I wanted to die. Almost as soon as I was in a sitting position on the mattress but before I was fully able to bring the world and my current misadventure into focus, I perceived the sound of running water, of a shower, emanating from a door to the right of the bed. A sudden thunderbolt of panic struck my heart and I stiffened, immediately regretting the ungraceful movement and the resulting stab of pain in my temples.
I closed my eyes and took a deep breath. I took several deep breaths. As exigently as possible I went to the invisible closet space in my head and went through the motions of wrapping up the panic in the beach towel, somehow fumbled with the lid of the box, finally found the damn key for the box and inserted it into the lock. I tried to ignore the shaking of my hands as the pretend me in my head put the box on the top shelf of the closet, quickly turned the light off, and ran screaming from the make-believe closet.
I needed to focus, I really needed to.
I had to get out of here before the mystery shower person emerged from the bathroom. At this point, as my memory was drawing a complete blank, I had no idea if the mystery person was a man or a woman. I wasn’t sure if, at that moment, I really had a preference in their gender but I drew some hope from the fact that I saw no discarded monkey suits by the bed or littering the floor. I raced to the chair, grabbed my dress, and quickly pulled it over my head. It felt just as inadequate in daylight as it had the night before. I shimmied into my shoes just as I heard the water cut off in the bathroom.
“Oh God.” I couldn’t find my bag. My gaze swept over the desk and the chair but they proved to be a purse-free zone. The brown leather couch and side table were also bagless. I automatically tiptoed to the queen mattress and lifted the sheets. The box spring was lying directly on the floor otherwise I would have crawled around looking under the bed.
I gave up my search for the bag and instead started hunting around the room for a phone. However, before I could initiate my first sweep, I heard the handle on the bathroom door turn and I sucked in a sharp breath.
This was it.
This was going to be my second walk of shame in two weeks. I just hoped that whoever was on the other side of the door didn’t insist on a no-eye-contact breakfast. It wasn’t just the fact that my stupidity had resulted in a probably one-night-stand and maybe a plethora of incurable venereal diseases or my immediate embarrassment at the situation, but that Jon and Elizabeth had been right: I needed an escort. I had reclusive tendencies for a reason, I couldn’t be trusted to live in the world and make decisions on my own.
I swallowed again, my hand on my stomach, as I turned to face the door.
When he emerged I thought I was hallucinating or, at the very least, still passed out from my night of drunken disorderliness. I had to blink several times to understand, and several more times to accept, that McHotpants was standing in the doorway, clothed only in a white towel nonchalantly wrapped low around his waist. Even through the lingering pounding pain of my hangover I couldn’t help gape at the perfection of him, of his bare chest, arms, and stomach. Every part of him looked photoshoped.
Finally, after what felt like an hour but what actually might have been four seconds, I realized I’d been starting at not his face and moved my gaze to his eyes. He wasn’t smiling. In fact, his expression wasn’t cool or warm or disgusted or pleased; it was completely unreadable. We stood, watching each other; me with a burning unfamiliar mixture of lust, mortification, and complete astonishment; him with a marbled mask of calm. This stalemate protracted for an indeterminable amount of time.
He was the first break the stare, his eyes moving over my now clothed form and shoes. I shivered involuntarily.
Finally, he removed his attention from me and he walked further into the room, crossing to the bookshelf, “I believe you are looking for this.”
I watched him, how the muscles in his back moved, still struck dumb by his sudden appearance; he easily reached to the top of the bookshelf and retrieved my bag. His bare feet made hardly any noise as he moved to where I stood and handed it to me. I automatically took the offered purse and tucked it under my arm.

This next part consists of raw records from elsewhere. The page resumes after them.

Lemma records_exact_witness :
  metrics_ok demo_metrics /\
  exists w', record_all demo_metrics [RecPlaced 0 true; SetHeight 7; RecPlaced 0 false; RecPlaced 0 true] fresh_process = Some w' /\
    counter_value (orders_placed demo_metrics) ["0"; "buy"]%string w' = f64_of_int 2.
Proof.
  assert (Hm : metrics_ok demo_metrics) by (split; vm_compute; first [done|split; reflexivity]).
  split; [exact Hm|].
  destruct (records_exact demo_metrics [RecPlaced 0 true; SetHeight 7; RecPlaced 0 false; RecPlaced 0 true]
    fresh_process Hm) as (w' & E & H).
  exists w'. split; [exact E|]. rewrite H; [vm_compute; reflexivity|]. do 3 right. left.
Defined.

“Thank you.” My voice was surprisingly calm given the fact that my brain and heart and lungs and stomach and lady bits were all rioting. I was determined to stay off the see-saw of crazy; I was going to be unaffected by him.
“You’re welcome.” He replied; his eyes skimming over my face. Without warning he brazenly reached out, pulled a thick puffy tendril from my mass of bedraggled hair and looped it around his forefinger. “You have a lot of hair.”
Suppressing a flock of butterflies in my stomach, I nodded and cleared my throat, “Yes. I do.” Before I could stop myself I continued, “Hair is one of the defining characteristics of mammals.” I quickly bit my lip to keep from telling him that there were only four species of mammal still alive that laid eggs, among them were the platypus and the under publicized spiny anteater; everyone always forgets about the spiny anteater.